Lemma collisions_grounded (cfg : Config) (platforms : list Platform.t) :
  forall p : Player.t,
  Player.on_ground p = false ->
  Player.on_ground (fst (Player.collisions cfg p platforms)) = true ->
  exists platform : Platform.t,
    In platform platforms
    /\ Platform.platform_type platform <> BOUNCY
    /\ Player.y (fst (Player.collisions cfg p platforms))
       = (inject_Z (Platform.y platform) - inject_Z (Player.height p))%Q
    /\ Player.vel_y (fst (Player.collisions cfg p platforms)) = 0%Q.
Proof.
  induction platforms as [|a rest IH]; intros p Hg Hq; cbn [Player.collisions] in *.
  - cbn in Hq. congruence.
  - unfold Player.collide, Player.handle_collision in *.
    destruct (Player.check_collision p a && Player.lands_on p a) eqn:C.
    + apply andb_true_iff in C. destruct C as [C1 C2]. rewrite C1, C2 in *.
      destruct (Platform.platform_type a) eqn:T.
      * rewrite collisions_rising in * by (cbn; discriminate).
        exists a. cbn. split; [auto|]. split; [congruence | auto].
      * rewrite collisions_rising in * by (cbn; discriminate).
        exists a. cbn. split; [auto|]. split; [congruence | auto].
      * match type of Hq with
        | context [Player.collisions cfg ?p1 rest] =>
            destruct (IH p1 eq_refl) as (b & Hin & Hb & Hy & Hv);
            [destruct (Player.collisions cfg p1 rest); exact Hq|];
            destruct (Player.collisions cfg p1 rest) as [p2 rest1]
        end.
        exists b. cbn in *. auto.
      * rewrite collisions_rising in * by (cbn; discriminate).
        exists a. cbn. split; [auto|]. split; [congruence | auto].
    + assert (E : (if Player.check_collision p a
                   then (if Player.lands_on p a
                         then match Platform.platform_type a with
                              | BOUNCY =>
                                  (Player.set_on_ground false
                                     (Player.set_vel_y
                                        (inject_Z (JUMP_STRENGTH cfg) * (15 # 10))
                                        (Player.set_on_ground true
                                           (Player.set_vel_y 0
                                              (Player.set_y
                                                 (inject_Z (Platform.y a)
                                                  - inject_Z (Player.height p)) p)))), a)
                              | CRUMBLING =>
                                  (Player.set_on_ground true
                                     (Player.set_vel_y 0
                                        (Player.set_y
                                           (inject_Z (Platform.y a)
                                            - inject_Z (Player.height p)) p)),
                                   Platform.start_crumble a)
                              | _ =>
                                  (Player.set_on_ground true
                                     (Player.set_vel_y 0
                                        (Player.set_y
                                           (inject_Z (Platform.y a)
                                            - inject_Z (Player.height p)) p)), a)
                              end
                         else (p, a))
                   else (p, a)) = (p, a)).
      { destruct (Player.check_collision p a), (Player.lands_on p a);
          try reflexivity; discriminate. }
      rewrite E in *.
      destruct (IH p Hg) as (b & Hin & Hb & Hy & Hv);
        [destruct (Player.collisions cfg p rest); exact Hq|].
      destruct (Player.collisions cfg p rest) as [p2 rest1].
      exists b. cbn in *. auto.
Qed.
•••••
= Task objective =
Look for "with" in each line of the material, then copy the lines where it is found.

= Exercise response =
      * match type of Hq with
                         then match Platform.platform_type a with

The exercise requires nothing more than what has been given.